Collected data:
(** C2. For an acyclic graph built from nodes with distinct ids and edges
    between listed nodes, the execution order is returned, holds every node
    id exactly once and places the source of every edge before its target;
    and for any snapshot the computation returns the produced order only
    when its length is the node count, and raises otherwise. *)
Theorem execution_order_topological :
  (forall nodes edges,
     NoDup (node_ids nodes) ->
     edges_reference_nodes nodes edges ->
     acyclic (build_execution_graph nodes edges) ->
     exists order,
       calculate_execution_order (build_execution_graph nodes edges) nodes = Ok order
       /\ NoDup order
       /\ (forall n, n ∈ order <-> n ∈ node_ids nodes)
       /\ order ≡ₚ node_ids nodes
       /\ forall e, e ∈ edges -> before (source e) (target e) order)
  /\ (forall nodes edges,
        exists order,
          kahn (build_execution_graph nodes edges) nodes = Some order
          /\ calculate_execution_order (build_execution_graph nodes edges) nodes =
             if bool_decide (length order = length nodes) then Ok order
             else Raise "Unable to determine execution order - graph may contain cycles").
Proof.
  split.
  - intros nodes edges Hids Hwf Hacyc.
    set (g := build_execution_graph nodes edges) in *.
    destruct (kahn_total g nodes (build_NoDup nodes edges)) as (order & deg & Hk & _).
    destruct (kahn_order_sound g nodes order (build_NoDup nodes edges) Hk)
      as (Hnd & Hmem & Hbefore).
    assert (forall n, n ∈ order <-> n ∈ node_ids nodes) as Hsame.
    { intros n. split.
      - intros [[?|Hn] _]%Hmem; [done|]. by apply (build_keys_wf nodes edges n Hwf).
      - by apply (kahn_complete nodes edges order). }
    assert (order ≡ₚ node_ids nodes) as Hperm by by apply NoDup_Permutation.
    exists order. split_and!; [|done..|].
    + unfold calculate_execution_order. rewrite Hk.
      apply Permutation_length in Hperm. unfold node_ids in Hperm.
      rewrite length_map in Hperm.
      by rewrite bool_decide_eq_false_2 by (intros H; apply H, Hperm).
    + intros e He. apply Hbefore.
      * apply Hsame. by apply Hwf.
      * apply build_deps. by exists e.
  - intros nodes edges.
    destruct (kahn_total (build_execution_graph nodes edges) nodes (build_NoDup nodes edges))
      as (order & deg & Hk & _).
    exists order. split; [done|]. unfold calculate_execution_order. rewrite Hk.
    case_bool_decide as H1; case_bool_decide as H2; done.
Qed.

(** ** Validation: the depth-first cycle check *)

Lemma graph_ids_key g n : n ∈ dict_keys g -> n ∈ graph_ids g.
Proof.
  induction g as [|[k s] g IH]; simpl; [by intros ?%elem_of_nil|].
  intros [->|Hn]%elem_of_cons; [|apply IH in Hn]; set_solver.
Qed.
Lemma validatePieces_false (pieces out : list string) :
  validatePieces pieces = (false, out) ->
  exists pre s, out = pre ++ [s] /\ isLegalFeatureName s = false /\ Forall legal pre.
Proof.
  revert out; induction pieces as [|s pieces IH]; intros out Hv; [discriminate|].
  destruct (decide (pieces <> [] \/ s <> EmptyString)) as [H|H].
  - rewrite validatePieces_step in Hv by exact H.
    destruct (isLegalFeatureName s) eqn:Hs.
    + destruct (validatePieces pieces) as [b out'].
      injection Hv as -> <-. destruct (IH out' eq_refl) as (pre & x & -> & Hx & Hpre).
      exists (s :: pre), x.
      split; [reflexivity | split; [assumption | now constructor]].
    + injection Hv as <-. exists [], s.
      split; [reflexivity | split; [assumption | constructor]].
  - destruct pieces, s; try (exfalso; apply H; auto; fail); discriminate.
Qed.

Lemma joinWithSlash_cons (s : string) (segs : list string) :
  segs <> [] -> joinWithSlash (s :: segs) = s +:+ "/" +:+ joinWithSlash segs.
Proof. destruct segs; [congruence | reflexivity]. Qed.

Lemma joinWithSlash_split (s cur : string) :
  joinWithSlash (splitFrom s cur) = cur +:+ s.
Proof.
  revert cur; induction s as [|c s IH]; intros cur; cbn [splitFrom].
  - cbn. now rewrite append_empty_r.
  - destruct (isSlash c) eqn:Hc.
    + rewrite joinWithSlash_cons by apply splitFrom_nonempty.
      rewrite IH. apply Ascii.eqb_eq in Hc. subst c. reflexivity.
    + rewrite IH, append_assoc. reflexivity.
Qed.

Lemma joinWithSlash_snoc_empty (segs : list string) :
  segs <> [] -> joinWithSlash (segs ++ [EmptyString]) = joinWithSlash segs +:+ "/".
Proof.
  induction segs as [|s segs IH]; [congruence|]. intros _.
  destruct segs as [|s' segs].
  - reflexivity.
  - change ((s :: s' :: segs) ++ [EmptyString])
      with (s :: ((s' :: segs) ++ [EmptyString])).
    rewrite joinWithSlash_cons by (cbn; discriminate).
    rewrite IH by discriminate.
    rewrite (joinWithSlash_cons s (s' :: segs)) by discriminate.
    now rewrite !append_assoc.
Qed.
(** * Inventory reservation and payment settlement: the data-access layer

    A shallow embedding of [services/inventory/src/db.ts] and
    [services/payment/src/db.ts] together with the PostgreSQL schema of
    [db/init/*.sql] they run against.

    Modelling choices.
    - A table is the list of its rows, in heap order (an INSERT appends).
    - SQL INTEGER columns and the JS numbers that flow into them are [Z]
      (values outside the 32-bit range, which PostgreSQL refuses, are not
      modelled); the numbers of a request are integers, of any size, and an
      error message shows them as JavaScript prints them; UUID and VARCHAR
      values are strings (every string stands for a well-formed value of
      its column type).
    - A timestamp, and the time value of a JS [Date], is a [Z]: the
      milliseconds since the epoch.  A [Date] made from a time value beyond
      8.64e15 ms is an Invalid Date, and a TIMESTAMP column holds no instant
      before 4714-11-24 BC; the INSERT that is handed such a [Date] fails.
    - The schema's CHECK, PRIMARY KEY and FOREIGN KEY constraints are
      evaluated by the statements that can violate them; a violation raises
      a database error, as PostgreSQL does.
    - [BEGIN ... COMMIT] with [ROLLBACK] in the [catch] block is
      [Tx.transaction]: the body runs on the current tables and either
      commits its result or leaves the tables as they were and rethrows.
    - The clock, the random UUIDs and the simulated gateway are inputs
      ([Env]), so every operation is a function. *)

From Stdlib Require Import ZArith List String Bool Lia.
Import ListNotations.

Local Open Scope string_scope.
Local Open Scope list_scope.
Local Open Scope Z_scope.

(** A UUID value (column type UUID; [string] in the TypeScript types). *)
Definition uuid : Type := string.

(** JavaScript's [a || b] on an optional number: [undefined] and [0] are
    falsy. *)
Definition js_or (a : option Z) (b : Z) : Z :=
  match a with
  | Some v => if v =? 0 then b else v
  | None => b
  end.

(** ** Errors and transactions *)

Module Tx.

(** What the modelled functions throw.  The first four are the
    [new Error(...)] values of the source, named after their messages; the
    last is an error raised by PostgreSQL, with the violated constraint or,
    for a value the server cannot read, the name of the error condition. *)
Inductive error : Type :=
| Item_not_found (sku : string)
    (* `Item with SKU ${item.sku} not found` *)
| Insufficient_stock (sku : string) (available requested : Z)
    (* `Insufficient stock for ${sku}. Available: ..., Requested: ...` *)
| Payment_not_found
    (* 'Payment not found' *)
| Can_only_refund_completed_payments
    (* 'Can only refund completed payments' *)
| Db_error (constraint : string).

Inductive result (A : Type) : Type :=
| Ok (a : A)
| Err (e : error).

Arguments Ok {A} a.
Arguments Err {A} e.

(** A statement sequence running inside a transaction over tables [S]. *)
Definition t (S A : Type) : Type := S -> result (A * S).

Definition ret {S A : Type} (a : A) : t S A :=
  fun s => Ok (a, s).

Definition bind {S A B : Type} (c : t S A) (k : A -> t S B) : t S B :=
  fun s =>
    match c s with
    | Ok (a, s') => k a s'
    | Err e => Err e
    end.

Definition throw {S A : Type} (e : error) : t S A :=
  fun _ => Err e.

(** [try { BEGIN; body; COMMIT; return r } catch (e) { ROLLBACK; throw e }]:
    the new tables and the returned value, or the old tables and the
    error. *)
Definition transaction {S A : Type} (body : t S A) (db : S) : S * result A :=
  match body db with
  | Ok (a, db') => (db', Ok a)
  | Err e => (db, Err e)
  end.

End Tx.

Notation "x <- c ;; k" := (Tx.bind c (fun x => k))
  (at level 61, c at next level, right associativity).
Notation "c ;;; k" := (Tx.bind c (fun _ => k))
  (at level 61, right associativity).

(** ** Inventory service *)

Module Inventory.

Inductive ReservationStatus : Type := RESERVED | CONFIRMED | RELEASED | EXPIRED.

Definition status_eqb (a b : ReservationStatus) : bool :=
  match a, b with
  | RESERVED, RESERVED | CONFIRMED, CONFIRMED
  | RELEASED, RELEASED | EXPIRED, EXPIRED => true
  | _, _ => false
  end.

(** A row of table [inventory]. *)
Module InventoryItem.
Record t : Type := mk {
  id : uuid;
  sku : string;
  name : string;
  description : option string;
  available_quantity : Z;
  reserved_quantity : Z;
  price_cents : Z;
  created_at : Z;
  updated_at : Z
}.

(** The table's CHECK constraints: the first one a row violates. *)
Definition check (it : t) : option string :=
  if available_quantity it <? 0 then Some "inventory_available_quantity_check"
  else if price_cents it <? 0 then Some "inventory_price_cents_check"
  else if reserved_quantity it <? 0 then Some "inventory_reserved_quantity_check"
  else None.
End InventoryItem.

(** A row of table [inventory_reservations]. *)
Module InventoryReservation.
Record t : Type := mk {
  id : uuid;
  order_id : uuid;
  sku : string;
  quantity : Z;
  status : ReservationStatus;
  expires_at : Z;
  created_at : Z;
  updated_at : Z
}.
End InventoryReservation.

Module AvailabilityCheck.
Record t : Type := mk {
  sku : string;
  requested_quantity : Z;
  available_quantity : Z;
  is_available : bool;
  price_cents : option Z
}.
End AvailabilityCheck.

Module RequestItem.
Record t : Type := mk { sku : string; quantity : Z }.
End RequestItem.

Module ReserveInventoryRequest.
Record t : Type := mk {
  order_id : uuid;
  items : list RequestItem.t;
  expiration_minutes : option Z
}.
End ReserveInventoryRequest.

Module ReleaseInventoryRequest.
Record t : Type := mk { order_id : uuid }.
End ReleaseInventoryRequest.

(** The tables the service reads and writes; of [orders] only the primary
    key matters here (it is the target of a foreign key). *)
Record DB : Type := mkDB {
  orders : list uuid;
  inventory : list InventoryItem.t;
  inventory_reservations : list InventoryReservation.t
}.

(** What one call takes from outside: [Date.now()], the transaction's
    [CURRENT_TIMESTAMP], and the values [gen_random_uuid()] yields for the
    first, second, ... row the call inserts. *)
Record Env : Type := mkEnv {
  Date_now : Z;
  CURRENT_TIMESTAMP : Z;
  gen_random_uuid : nat -> uuid
}.

(** *** Dates and timestamps *)

(** [new Date(v)] holds the time value [v] if it lies within 8.64e15 ms of
    the epoch, and is an Invalid Date otherwise (TimeClip). *)
Definition Date_valid (v : Z) : bool := Z.abs v <=? 8640000000000000.

(** The instants a TIMESTAMP column holds begin with Julian day 0,
    4714-11-24 BC, which is 210866803200000 ms before the epoch; they end
    in the year 294276, beyond every valid [Date]. *)
Definition timestamp_in_range (v : Z) : bool := -210866803200000 <=? v.

(** *** SQL statements *)

(** [SELECT ... FROM inventory WHERE sku = $1] *)
Definition select_inventory (sku : string) : Tx.t DB (list InventoryItem.t) :=
  fun db =>
    Tx.Ok (filter (fun it => String.eqb (InventoryItem.sku it) sku) (inventory db), db).

(** [SET available_quantity = available_quantity - $1,
         reserved_quantity = reserved_quantity + $1,
         updated_at = CURRENT_TIMESTAMP] *)
Definition debit (env : Env) (q : Z) (it : InventoryItem.t) : InventoryItem.t :=
  InventoryItem.mk (InventoryItem.id it) (InventoryItem.sku it)
    (InventoryItem.name it) (InventoryItem.description it)
    (InventoryItem.available_quantity it - q)
    (InventoryItem.reserved_quantity it + q)
    (InventoryItem.price_cents it) (InventoryItem.created_at it)
    (CURRENT_TIMESTAMP env).

(** [SET available_quantity = available_quantity + $1,
         reserved_quantity = reserved_quantity - $1,
         updated_at = CURRENT_TIMESTAMP] *)
Definition credit (env : Env) (q : Z) (it : InventoryItem.t) : InventoryItem.t :=
  InventoryItem.mk (InventoryItem.id it) (InventoryItem.sku it)
    (InventoryItem.name it) (InventoryItem.description it)
    (InventoryItem.available_quantity it + q)
    (InventoryItem.reserved_quantity it - q)
    (InventoryItem.price_cents it) (InventoryItem.created_at it)
    (CURRENT_TIMESTAMP env).

(** The first CHECK violation among the new row versions of a statement. *)
Fixpoint first_violation (rows : list InventoryItem.t) : option string :=
  match rows with
  | [] => None
  | it :: rest =>
      match InventoryItem.check it with
      | Some c => Some c
      | None => first_violation rest
      end
  end.
(** * Producer-consumer pipeline of [producer-consumer/cpp/main.cpp]

    One producer thread pushes the entries of a random permutation into a
    mutex-protected deque; a pool of consumer threads pops them, computes a
    Fibonacci number for each and stores it at the entry's position of a
    result array.  The threads are embedded as program counters over the
    statements of [consumer] and [producer]; a schedule (a list of thread
    choices) drives the interleaving, and every statement that touches the
    shared [Buffer] is one step.

    Left out: [sync_printf] (output only), and the random sleeps of the
    producer with the seed of the generator (timing only; the schedules range
    over all interleavings anyway). *)

From Stdlib Require Import ZArith Lia List Bool.
From Equations Require Import Equations.
From stdpp Require Import base list.

Open Scope Z_scope.

(** ** Constants *)

Definition NUM_CONSUMERS : nat := 8.
Definition DATA_START : Z := 30.
Definition DATA_END : Z := 45.
Definition DATA_LENGTH : Z := DATA_END - DATA_START.

(** ** [int] arithmetic: 32 bits, two's complement wrap-around

    Signed overflow is undefined in C++; it is written out here as the usual
    wrap-around.  The keys of this program stay far below it. *)

Definition wrap (z : Z) : Z := (z + 2 ^ 31) mod 2 ^ 32 - 2 ^ 31.

Definition int_add (a b : Z) : Z := wrap (a + b).

(** ** Helper functions *)

(** [fibonacci]: [None] is the failure of [assert (n >= 1)]. *)
Equations? fibonacci (n : Z) : option Z by wf (Z.to_nat n) lt :=
  fibonacci n with Z_lt_dec n 1 => {
    | left _ := None;
    | right _ with Z_le_dec n 2 => {
      | left _ := Some 1;
      | right _ :=
          match fibonacci (n - 1), fibonacci (n - 2) with
          | Some a, Some b => Some (int_add a b)
          | _, _ => None
          end } }.
Proof. all: lia. Qed.

(** The vector filled by [for (int i = 0; i < length; ++i) v.push_back(i)]. *)
Definition iota (length : Z) : list Z := map Z.of_nat (seq 0 (Z.to_nat length)).

(** [random_permutation]: [std::random_shuffle] is the library's; it is taken
    as a function that rearranges its argument. *)
Definition random_permutation (random_shuffle : list Z -> list Z) (length : Z)
  : list Z :=
  random_shuffle (iota length).

(** ** Data structures *)

Record BufferEntry := mkEntry { position : Z; number : Z }.

(** [Buffer]: [mutex] is [true] while some thread owns the lock.  The threads
    blocked on [cond_var] are the consumers whose program counter is
    [CWaiting]. *)
Record Buffer := mkBuffer {
  mutex : bool;
  data : list BufferEntry;
  production_is_finished : bool
}.

#[global] Instance BufferEntry_eq_dec : EqDecision BufferEntry.
Proof. solve_decision. Defined.

Definition lock (b : Buffer) : option Buffer :=
  if mutex b then None
  else Some (mkBuffer true (data b) (production_is_finished b)).

Definition unlock (b : Buffer) : Buffer :=
  mkBuffer false (data b) (production_is_finished b).

(** [buffer.data.push_back(be)] *)
Definition push (b : Buffer) (be : BufferEntry) : Buffer :=
  mkBuffer (mutex b) (data b ++ [be]) (production_is_finished b).

(** [buffer.production_is_finished = true] *)
Definition finish_production (b : Buffer) : Buffer :=
  mkBuffer (mutex b) (data b) true.

(** [buffer.data.empty() && ! buffer.production_is_finished] *)
Definition wait_condition (b : Buffer) : bool :=
  match data b with [] => negb (production_is_finished b) | _ :: _ => false end.
Lemma X25_witness :
  (exists added,
     sources (click "A" (Some "a.mp3") (click "B" (Some "b.mp3") mount))
     = sources (click "B" (Some "b.mp3") mount) ++ added
     /\ List.length added <= 1
     /\ Forall (fun u => Some "a.mp3" = Some u) added)
  /\ sources (commit (audio (state (click "B" (Some "b.mp3") mount)))
                (fire 0 "ended" (click "B" (Some "b.mp3") mount)))
     = sources (click "B" (Some "b.mp3") mount)
  /\ sources (commit (audio (state (click "B" (Some "b.mp3") mount)))
                (playRejected None (click "B" (Some "b.mp3") mount)))
     = sources (click "B" (Some "b.mp3") mount).
Proof.
  apply (X25_audio_elements_are_only_ever_added
           "A" (Some "a.mp3") 0 "ended" None (click "B" (Some "b.mp3") mount)).
  apply reach_click, reach_mount.
Defined.

(** X26: every audio element the card has created carries its "ended" and
    its "error" listener in every later state: no listener is ever
    detached, from any element. *)
Theorem X26_no_listener_is_ever_detached c a e :
  reachable c ->
  heap c !! a = Some e ->
  event <$> listeners e = ["ended"; "error"].
Proof.
  intros Hr He. pose proof (reachable_listenerEvents c Hr) as Hall.
  eapply Forall_lookup_1 in Hall; [symmetry; exact Hall |].
  unfold listenerEvents. by rewrite list_lookup_fmap, He.
Qed.

Lemma X26_witness :
  event <$> listeners {| src := "b.mp3"; paused := true;
                         listeners :=
                           [ {| event := "ended"; fn := 0; code := EndedHandler |};
                             {| event := "error"; fn := 1;
                                code := ErrorHandler None |} ] |}
  = ["ended"; "error"].
Proof.
  apply (X26_no_listener_is_ever_detached
           (click "A" (Some "a.mp3") (click "B" (Some "b.mp3") mount)) 0).
  - apply reach_click, reach_click, reach_mount.
  - reflexivity.
Defined.

(** X27: when the card is taken off the page, the clean-up of the effect
    pauses the element in the [audio] cell, so that afterwards no audio
    element of the card sounds; the elements and their listeners stay as they
    are. *)
Theorem X27_unmounting_silences_the_card c :
  reachable c ->
  Forall (eq true) (pausedFlags (unmount c))
  /\ sources (unmount c) = sources c
  /\ listenerEvents (unmount c) = listenerEvents c.
Proof.
  intros Hr. pose proof (reachable_listenersKnown c Hr) as Hknown.
  pose proof (reachable_coherent c Hr) as Hc. unfold unmount.
  destruct (calmer_cleanupAudio (audio (state c)) c Hknown) as [Hs Hl _ _ _].
  split; [| by split].
  apply no_false_all_true. intros i Hi.
  destruct (audio (state c)) as [a|] eqn:Haudio.
  - destruct (cleanupAudio_Some a c Hknown) as (_ & Hh & _).
    unfold pausedFlags in Hi. rewrite Hh, flags_setPaused, list_lookup_alter in Hi.
    case_decide as Hai; [by destruct (_ !! a) |].
    apply (sounding_is_current _ Hc) in Hi. congruence.
  - apply (sounding_is_current _ Hc) in Hi. congruence.
Qed.

Lemma X27_witness :
  Forall (eq true) (pausedFlags (unmount (click "B" (Some "b.mp3") mount)))
  /\ sources (unmount (click "B" (Some "b.mp3") mount))
     = sources (click "B" (Some "b.mp3") mount)
  /\ listenerEvents (unmount (click "B" (Some "b.mp3") mount))
     = listenerEvents (click "B" (Some "b.mp3") mount).
Proof.
  apply (X27_unmounting_silences_the_card (click "B" (Some "b.mp3") mount)).
  apply reach_click, reach_mount.
Defined.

• [Task item] Search the data above for "Require" and copy every line where it turns up.

• [Exercise output]
From Stdlib Require Import ZArith List String Bool Lia.
From Stdlib Require Import ZArith Lia List Bool.
From Equations Require Import Equations.
From stdpp Require Import base list.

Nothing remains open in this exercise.